Exercise materials START
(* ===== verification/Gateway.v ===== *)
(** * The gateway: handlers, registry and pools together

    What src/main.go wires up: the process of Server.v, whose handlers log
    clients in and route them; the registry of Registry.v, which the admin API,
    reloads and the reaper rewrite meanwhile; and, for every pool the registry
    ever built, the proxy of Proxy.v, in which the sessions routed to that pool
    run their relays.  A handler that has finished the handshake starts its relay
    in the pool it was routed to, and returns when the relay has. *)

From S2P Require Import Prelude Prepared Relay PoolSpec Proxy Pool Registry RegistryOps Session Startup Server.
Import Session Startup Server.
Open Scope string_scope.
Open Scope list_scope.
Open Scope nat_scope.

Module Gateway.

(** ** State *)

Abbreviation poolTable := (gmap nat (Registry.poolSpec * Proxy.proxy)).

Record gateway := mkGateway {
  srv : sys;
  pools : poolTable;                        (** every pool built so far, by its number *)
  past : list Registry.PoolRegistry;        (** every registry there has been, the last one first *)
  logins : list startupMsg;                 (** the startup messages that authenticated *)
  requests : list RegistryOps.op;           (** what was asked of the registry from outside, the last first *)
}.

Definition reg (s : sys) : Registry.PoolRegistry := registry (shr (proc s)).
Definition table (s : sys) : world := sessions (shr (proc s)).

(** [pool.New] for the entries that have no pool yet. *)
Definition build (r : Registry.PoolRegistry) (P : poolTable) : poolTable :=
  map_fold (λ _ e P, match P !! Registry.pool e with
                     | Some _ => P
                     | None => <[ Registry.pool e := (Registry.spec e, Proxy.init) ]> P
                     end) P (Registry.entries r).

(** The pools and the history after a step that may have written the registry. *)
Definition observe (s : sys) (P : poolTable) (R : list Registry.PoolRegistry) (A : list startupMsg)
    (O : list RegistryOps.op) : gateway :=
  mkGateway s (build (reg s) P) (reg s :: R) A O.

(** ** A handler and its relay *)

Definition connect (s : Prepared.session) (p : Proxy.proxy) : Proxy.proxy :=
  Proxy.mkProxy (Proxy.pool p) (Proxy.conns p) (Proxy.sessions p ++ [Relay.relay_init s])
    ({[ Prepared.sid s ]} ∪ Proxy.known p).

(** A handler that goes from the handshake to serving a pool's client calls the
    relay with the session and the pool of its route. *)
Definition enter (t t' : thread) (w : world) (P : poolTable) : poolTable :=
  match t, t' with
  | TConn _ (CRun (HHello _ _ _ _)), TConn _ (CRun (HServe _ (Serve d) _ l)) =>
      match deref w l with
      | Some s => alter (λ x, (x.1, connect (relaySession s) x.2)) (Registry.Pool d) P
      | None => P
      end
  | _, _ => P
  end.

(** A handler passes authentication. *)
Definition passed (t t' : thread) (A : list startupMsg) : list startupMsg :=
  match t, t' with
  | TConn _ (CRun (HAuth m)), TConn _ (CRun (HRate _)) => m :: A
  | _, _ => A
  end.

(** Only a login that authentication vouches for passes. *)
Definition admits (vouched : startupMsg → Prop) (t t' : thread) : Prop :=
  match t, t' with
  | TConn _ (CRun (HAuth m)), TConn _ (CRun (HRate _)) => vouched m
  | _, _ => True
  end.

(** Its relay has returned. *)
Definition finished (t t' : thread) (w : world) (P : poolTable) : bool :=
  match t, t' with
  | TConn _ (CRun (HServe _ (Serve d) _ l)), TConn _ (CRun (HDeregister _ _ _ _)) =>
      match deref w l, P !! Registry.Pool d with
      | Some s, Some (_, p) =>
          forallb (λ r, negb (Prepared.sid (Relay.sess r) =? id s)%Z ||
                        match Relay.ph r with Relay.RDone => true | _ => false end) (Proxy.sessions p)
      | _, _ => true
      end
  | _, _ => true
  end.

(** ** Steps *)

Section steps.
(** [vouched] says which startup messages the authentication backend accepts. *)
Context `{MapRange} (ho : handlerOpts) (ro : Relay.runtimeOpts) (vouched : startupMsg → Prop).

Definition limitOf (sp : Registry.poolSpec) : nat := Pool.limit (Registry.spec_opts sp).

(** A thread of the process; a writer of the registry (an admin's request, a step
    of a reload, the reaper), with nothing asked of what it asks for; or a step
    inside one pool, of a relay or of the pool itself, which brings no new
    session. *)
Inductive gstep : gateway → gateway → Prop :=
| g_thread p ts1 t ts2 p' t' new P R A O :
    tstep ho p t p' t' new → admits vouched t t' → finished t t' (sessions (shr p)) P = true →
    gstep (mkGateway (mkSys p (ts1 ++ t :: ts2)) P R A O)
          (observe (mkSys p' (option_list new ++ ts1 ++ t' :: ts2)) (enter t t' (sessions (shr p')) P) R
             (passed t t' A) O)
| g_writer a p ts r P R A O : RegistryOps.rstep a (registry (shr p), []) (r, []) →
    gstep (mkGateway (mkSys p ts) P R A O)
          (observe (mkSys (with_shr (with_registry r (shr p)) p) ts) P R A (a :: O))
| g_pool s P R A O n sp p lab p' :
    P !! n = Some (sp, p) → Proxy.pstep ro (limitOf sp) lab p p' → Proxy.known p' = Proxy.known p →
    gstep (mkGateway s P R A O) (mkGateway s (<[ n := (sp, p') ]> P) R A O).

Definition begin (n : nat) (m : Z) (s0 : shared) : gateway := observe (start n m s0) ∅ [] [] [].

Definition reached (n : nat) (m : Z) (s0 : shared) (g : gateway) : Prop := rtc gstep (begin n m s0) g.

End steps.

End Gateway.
Exercise materials END
Exercise materials START
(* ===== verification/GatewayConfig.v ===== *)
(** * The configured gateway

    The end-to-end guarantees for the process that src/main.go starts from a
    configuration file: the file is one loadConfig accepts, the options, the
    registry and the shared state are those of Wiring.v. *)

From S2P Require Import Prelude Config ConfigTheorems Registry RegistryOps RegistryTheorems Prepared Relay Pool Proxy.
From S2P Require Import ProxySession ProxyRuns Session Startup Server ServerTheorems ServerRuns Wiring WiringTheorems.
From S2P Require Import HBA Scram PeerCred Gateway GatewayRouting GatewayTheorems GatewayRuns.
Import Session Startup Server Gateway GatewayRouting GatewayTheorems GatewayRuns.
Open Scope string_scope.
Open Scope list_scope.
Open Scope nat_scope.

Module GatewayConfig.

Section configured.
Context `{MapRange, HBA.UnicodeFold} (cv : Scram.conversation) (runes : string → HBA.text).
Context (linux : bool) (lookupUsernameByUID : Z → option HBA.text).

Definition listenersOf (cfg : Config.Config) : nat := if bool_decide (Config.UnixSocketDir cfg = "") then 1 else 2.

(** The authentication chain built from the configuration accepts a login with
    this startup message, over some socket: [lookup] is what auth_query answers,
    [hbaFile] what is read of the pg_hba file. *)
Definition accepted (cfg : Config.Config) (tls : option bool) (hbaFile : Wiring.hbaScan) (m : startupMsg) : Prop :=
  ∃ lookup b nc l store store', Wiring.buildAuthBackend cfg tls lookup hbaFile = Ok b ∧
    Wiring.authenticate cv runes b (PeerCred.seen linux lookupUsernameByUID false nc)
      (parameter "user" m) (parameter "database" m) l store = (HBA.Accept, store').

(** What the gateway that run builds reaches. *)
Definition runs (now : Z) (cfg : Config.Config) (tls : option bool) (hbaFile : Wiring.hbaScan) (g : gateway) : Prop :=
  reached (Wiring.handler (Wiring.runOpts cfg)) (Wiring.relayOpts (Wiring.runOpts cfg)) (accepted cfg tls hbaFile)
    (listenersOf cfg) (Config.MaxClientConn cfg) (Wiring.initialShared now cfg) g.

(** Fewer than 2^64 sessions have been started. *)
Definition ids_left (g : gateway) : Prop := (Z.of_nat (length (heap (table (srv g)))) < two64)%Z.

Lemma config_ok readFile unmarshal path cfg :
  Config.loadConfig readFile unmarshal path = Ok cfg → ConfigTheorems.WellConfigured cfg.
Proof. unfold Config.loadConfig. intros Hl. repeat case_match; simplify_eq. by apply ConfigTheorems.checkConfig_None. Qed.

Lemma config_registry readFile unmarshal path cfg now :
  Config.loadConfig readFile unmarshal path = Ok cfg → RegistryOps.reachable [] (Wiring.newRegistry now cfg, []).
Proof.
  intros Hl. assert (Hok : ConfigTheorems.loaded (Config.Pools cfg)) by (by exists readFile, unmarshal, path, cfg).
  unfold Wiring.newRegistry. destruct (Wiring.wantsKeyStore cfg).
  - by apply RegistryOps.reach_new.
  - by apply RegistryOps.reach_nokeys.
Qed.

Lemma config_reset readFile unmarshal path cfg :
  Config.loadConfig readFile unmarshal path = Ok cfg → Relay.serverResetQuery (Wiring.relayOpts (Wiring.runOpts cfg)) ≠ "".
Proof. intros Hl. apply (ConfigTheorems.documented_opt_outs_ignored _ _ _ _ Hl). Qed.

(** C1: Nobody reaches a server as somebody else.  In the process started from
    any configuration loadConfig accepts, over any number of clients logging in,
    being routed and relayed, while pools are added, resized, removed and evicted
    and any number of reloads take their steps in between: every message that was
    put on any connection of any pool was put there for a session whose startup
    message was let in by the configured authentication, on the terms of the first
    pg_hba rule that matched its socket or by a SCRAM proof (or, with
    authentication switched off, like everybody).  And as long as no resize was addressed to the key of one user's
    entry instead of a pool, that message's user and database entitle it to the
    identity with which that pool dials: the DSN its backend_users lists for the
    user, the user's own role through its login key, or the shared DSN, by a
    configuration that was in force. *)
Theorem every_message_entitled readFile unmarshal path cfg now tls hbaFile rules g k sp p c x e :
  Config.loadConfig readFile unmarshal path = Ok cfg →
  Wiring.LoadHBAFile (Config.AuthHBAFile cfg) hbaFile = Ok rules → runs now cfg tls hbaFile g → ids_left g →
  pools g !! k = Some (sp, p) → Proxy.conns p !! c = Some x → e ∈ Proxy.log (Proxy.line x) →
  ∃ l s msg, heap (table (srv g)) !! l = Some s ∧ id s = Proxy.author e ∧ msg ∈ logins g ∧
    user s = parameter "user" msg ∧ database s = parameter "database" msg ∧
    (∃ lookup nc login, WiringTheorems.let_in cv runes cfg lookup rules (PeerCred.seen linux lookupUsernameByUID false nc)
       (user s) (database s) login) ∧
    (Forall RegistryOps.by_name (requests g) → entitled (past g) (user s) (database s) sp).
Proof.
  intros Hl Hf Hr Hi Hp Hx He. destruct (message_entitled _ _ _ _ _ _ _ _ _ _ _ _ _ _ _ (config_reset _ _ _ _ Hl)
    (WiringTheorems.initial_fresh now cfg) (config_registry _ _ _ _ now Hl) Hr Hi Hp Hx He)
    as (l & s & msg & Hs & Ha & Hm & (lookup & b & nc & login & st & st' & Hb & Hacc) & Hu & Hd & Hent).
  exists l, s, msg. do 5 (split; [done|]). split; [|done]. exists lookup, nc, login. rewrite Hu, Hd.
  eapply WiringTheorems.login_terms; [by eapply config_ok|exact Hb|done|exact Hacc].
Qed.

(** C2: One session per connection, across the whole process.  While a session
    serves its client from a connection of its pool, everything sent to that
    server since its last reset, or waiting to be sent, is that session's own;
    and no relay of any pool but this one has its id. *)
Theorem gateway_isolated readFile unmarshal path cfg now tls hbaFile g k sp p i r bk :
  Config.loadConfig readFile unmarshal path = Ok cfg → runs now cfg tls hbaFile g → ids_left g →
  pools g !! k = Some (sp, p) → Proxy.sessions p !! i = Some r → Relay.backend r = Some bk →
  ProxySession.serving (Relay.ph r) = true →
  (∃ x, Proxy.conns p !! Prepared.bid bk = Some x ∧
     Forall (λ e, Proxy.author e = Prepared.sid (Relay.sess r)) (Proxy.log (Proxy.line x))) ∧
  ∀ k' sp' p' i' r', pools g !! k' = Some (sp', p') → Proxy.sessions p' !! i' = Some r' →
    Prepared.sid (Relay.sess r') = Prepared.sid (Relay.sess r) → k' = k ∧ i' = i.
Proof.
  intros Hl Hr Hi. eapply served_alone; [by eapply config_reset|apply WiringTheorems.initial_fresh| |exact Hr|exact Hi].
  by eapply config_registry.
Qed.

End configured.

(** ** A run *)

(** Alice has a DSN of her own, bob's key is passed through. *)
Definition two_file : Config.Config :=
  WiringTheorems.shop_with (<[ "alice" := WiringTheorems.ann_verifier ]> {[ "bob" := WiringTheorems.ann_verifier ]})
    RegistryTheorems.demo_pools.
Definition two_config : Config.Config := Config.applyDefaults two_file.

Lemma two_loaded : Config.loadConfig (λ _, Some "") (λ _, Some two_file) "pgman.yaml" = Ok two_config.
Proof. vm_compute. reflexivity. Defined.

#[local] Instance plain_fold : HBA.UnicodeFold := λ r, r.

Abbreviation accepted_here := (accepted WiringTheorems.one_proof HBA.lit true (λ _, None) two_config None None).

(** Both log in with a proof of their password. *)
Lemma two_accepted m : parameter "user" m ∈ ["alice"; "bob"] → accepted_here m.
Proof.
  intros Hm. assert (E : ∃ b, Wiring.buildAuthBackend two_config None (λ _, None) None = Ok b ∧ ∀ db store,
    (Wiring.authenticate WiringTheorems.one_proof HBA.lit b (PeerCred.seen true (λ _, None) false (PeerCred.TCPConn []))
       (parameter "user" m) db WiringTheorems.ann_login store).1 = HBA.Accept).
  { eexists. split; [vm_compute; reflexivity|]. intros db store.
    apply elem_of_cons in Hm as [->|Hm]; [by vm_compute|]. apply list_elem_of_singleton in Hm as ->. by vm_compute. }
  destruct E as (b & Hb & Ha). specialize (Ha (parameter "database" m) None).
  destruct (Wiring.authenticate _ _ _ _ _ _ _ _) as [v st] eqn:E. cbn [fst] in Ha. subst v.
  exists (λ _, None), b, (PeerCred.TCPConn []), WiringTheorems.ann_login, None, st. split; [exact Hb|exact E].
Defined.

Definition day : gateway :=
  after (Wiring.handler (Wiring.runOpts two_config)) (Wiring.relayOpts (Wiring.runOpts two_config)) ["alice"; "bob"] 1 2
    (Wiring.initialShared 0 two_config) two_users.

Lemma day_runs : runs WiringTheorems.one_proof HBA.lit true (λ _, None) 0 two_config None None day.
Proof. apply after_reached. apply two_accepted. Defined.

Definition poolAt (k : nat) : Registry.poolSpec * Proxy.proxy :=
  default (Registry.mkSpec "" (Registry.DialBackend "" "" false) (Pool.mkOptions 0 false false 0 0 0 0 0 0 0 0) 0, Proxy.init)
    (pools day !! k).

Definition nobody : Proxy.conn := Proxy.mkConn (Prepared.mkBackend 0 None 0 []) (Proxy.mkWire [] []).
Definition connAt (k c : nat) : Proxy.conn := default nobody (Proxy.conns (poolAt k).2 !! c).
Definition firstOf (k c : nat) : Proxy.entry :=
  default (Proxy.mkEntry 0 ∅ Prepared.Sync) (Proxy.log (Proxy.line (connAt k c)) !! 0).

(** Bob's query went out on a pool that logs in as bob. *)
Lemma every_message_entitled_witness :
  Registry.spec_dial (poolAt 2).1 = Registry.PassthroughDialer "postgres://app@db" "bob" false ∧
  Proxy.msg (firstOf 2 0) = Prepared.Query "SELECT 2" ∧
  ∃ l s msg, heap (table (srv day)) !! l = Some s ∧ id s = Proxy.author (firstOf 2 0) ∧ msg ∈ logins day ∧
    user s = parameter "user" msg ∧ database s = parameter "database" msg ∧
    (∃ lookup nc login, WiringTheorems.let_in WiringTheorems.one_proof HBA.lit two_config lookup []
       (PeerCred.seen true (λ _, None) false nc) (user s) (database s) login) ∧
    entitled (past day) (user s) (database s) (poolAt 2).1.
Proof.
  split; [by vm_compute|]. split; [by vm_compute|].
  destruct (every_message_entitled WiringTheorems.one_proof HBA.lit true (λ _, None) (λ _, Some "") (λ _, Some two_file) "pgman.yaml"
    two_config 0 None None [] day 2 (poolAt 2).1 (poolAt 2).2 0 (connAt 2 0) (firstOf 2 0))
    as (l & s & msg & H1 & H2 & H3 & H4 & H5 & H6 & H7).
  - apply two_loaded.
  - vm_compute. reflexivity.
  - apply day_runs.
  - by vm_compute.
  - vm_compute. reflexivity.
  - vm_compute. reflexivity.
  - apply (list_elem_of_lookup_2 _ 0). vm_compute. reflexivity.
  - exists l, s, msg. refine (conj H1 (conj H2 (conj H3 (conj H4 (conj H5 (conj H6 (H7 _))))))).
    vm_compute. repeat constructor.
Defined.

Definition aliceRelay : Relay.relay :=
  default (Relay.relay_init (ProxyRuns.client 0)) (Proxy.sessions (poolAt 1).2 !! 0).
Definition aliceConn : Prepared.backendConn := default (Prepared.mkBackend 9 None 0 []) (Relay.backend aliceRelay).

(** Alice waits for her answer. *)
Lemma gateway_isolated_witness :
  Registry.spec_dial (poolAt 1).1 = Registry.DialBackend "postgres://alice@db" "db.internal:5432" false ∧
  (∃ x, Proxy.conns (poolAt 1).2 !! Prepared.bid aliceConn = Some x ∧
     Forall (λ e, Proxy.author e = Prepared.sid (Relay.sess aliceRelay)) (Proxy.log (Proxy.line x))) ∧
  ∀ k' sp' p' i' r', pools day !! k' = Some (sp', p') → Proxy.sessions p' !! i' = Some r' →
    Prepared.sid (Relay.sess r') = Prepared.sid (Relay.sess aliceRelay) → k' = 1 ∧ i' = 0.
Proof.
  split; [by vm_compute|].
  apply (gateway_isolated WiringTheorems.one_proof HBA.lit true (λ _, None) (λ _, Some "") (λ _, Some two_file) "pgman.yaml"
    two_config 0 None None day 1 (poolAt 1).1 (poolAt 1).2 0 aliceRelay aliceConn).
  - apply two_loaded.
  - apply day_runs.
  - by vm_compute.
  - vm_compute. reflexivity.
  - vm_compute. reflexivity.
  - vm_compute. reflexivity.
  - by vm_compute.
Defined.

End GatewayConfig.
Exercise materials END
Exercise materials START
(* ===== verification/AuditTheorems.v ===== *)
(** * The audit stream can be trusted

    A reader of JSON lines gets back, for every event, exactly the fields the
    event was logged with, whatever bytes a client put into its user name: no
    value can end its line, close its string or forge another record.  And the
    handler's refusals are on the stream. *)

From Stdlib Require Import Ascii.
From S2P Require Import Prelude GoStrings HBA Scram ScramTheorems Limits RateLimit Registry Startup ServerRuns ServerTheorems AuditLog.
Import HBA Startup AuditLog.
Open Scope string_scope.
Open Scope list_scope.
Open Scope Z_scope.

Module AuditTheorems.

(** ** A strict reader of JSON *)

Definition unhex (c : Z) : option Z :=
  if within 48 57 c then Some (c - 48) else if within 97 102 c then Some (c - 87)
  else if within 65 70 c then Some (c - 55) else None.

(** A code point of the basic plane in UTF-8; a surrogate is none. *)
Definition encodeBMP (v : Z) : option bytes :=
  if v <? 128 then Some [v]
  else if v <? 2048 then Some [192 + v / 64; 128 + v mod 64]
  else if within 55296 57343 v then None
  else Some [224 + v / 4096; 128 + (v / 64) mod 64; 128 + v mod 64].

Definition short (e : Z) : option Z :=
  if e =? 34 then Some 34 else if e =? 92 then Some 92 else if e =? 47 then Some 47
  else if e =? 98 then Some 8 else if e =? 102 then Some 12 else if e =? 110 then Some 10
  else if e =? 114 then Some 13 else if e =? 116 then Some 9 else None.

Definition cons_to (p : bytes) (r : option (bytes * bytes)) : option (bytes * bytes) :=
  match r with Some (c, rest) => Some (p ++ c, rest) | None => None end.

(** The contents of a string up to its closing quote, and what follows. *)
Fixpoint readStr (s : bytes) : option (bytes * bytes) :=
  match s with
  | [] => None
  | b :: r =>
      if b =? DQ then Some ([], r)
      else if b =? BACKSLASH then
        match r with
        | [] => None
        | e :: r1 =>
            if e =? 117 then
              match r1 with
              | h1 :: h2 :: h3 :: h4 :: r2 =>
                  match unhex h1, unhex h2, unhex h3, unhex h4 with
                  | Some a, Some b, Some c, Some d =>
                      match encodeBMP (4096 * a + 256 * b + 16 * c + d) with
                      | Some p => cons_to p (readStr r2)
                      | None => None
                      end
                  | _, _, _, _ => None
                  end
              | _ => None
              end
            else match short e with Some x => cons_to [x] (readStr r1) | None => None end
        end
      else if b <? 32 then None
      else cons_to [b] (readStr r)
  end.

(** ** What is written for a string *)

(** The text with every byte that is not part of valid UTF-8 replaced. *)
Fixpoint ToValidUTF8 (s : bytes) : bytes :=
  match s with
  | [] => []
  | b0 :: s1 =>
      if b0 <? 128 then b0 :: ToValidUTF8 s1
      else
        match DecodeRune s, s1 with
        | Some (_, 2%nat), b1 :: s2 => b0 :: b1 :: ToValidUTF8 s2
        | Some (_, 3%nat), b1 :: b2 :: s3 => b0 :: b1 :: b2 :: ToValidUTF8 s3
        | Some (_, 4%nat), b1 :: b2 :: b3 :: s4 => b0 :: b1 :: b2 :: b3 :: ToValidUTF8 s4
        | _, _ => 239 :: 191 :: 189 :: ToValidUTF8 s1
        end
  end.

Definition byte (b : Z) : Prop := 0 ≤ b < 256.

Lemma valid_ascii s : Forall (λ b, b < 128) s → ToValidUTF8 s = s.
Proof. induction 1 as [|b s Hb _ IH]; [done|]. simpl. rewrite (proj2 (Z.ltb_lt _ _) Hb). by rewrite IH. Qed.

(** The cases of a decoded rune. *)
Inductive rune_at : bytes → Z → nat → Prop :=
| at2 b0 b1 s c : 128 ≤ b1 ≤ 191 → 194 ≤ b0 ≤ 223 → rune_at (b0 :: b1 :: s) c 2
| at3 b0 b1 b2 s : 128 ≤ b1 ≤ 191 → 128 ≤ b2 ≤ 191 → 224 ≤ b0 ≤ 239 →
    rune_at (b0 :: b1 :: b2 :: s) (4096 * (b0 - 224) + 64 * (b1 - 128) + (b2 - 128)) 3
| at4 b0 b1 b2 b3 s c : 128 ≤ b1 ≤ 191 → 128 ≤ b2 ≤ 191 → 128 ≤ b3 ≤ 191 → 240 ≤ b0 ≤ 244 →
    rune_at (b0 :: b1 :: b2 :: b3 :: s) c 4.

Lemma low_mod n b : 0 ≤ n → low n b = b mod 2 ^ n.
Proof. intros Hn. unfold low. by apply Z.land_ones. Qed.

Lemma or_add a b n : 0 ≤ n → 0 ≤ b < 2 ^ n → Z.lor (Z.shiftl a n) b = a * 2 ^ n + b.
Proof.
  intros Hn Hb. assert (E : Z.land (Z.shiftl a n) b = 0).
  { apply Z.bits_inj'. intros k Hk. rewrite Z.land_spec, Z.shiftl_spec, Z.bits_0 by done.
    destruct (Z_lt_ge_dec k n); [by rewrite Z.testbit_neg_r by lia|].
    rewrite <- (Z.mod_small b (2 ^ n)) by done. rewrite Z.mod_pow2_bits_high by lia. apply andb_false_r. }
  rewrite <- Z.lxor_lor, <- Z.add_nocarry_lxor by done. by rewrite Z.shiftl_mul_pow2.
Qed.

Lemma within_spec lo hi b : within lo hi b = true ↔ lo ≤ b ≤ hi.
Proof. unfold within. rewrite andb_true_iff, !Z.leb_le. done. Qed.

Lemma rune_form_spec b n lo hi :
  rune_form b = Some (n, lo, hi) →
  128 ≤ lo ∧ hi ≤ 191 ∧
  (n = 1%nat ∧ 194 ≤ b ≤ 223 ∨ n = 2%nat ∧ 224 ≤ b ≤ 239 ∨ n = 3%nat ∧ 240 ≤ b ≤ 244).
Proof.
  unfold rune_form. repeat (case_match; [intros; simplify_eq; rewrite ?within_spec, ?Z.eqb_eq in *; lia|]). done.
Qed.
Exercise materials END
_Task directions_
Set down exactly the lines of the data above, beginning with the line that has "(HDeregister _ _ _ _)) =>" and ending with the line that has "Definition limitOf (sp", and no others.

_Response to this exercise_
  | TConn _ (CRun (HServe _ (Serve d) _ l)), TConn _ (CRun (HDeregister _ _ _ _)) =>
      match deref w l, P !! Registry.Pool d with
      | Some s, Some (_, p) =>
          forallb (λ r, negb (Prepared.sid (Relay.sess r) =? id s)%Z ||
                        match Relay.ph r with Relay.RDone => true | _ => false end) (Proxy.sessions p)
      | _, _ => true
      end
  | _, _ => true
  end.

(** ** Steps *)

Section steps.
(** [vouched] says which startup messages the authentication backend accepts. *)
Context `{MapRange} (ho : handlerOpts) (ro : Relay.runtimeOpts) (vouched : startupMsg → Prop).

Definition limitOf (sp : Registry.poolSpec) : nat := Pool.limit (Registry.spec_opts sp).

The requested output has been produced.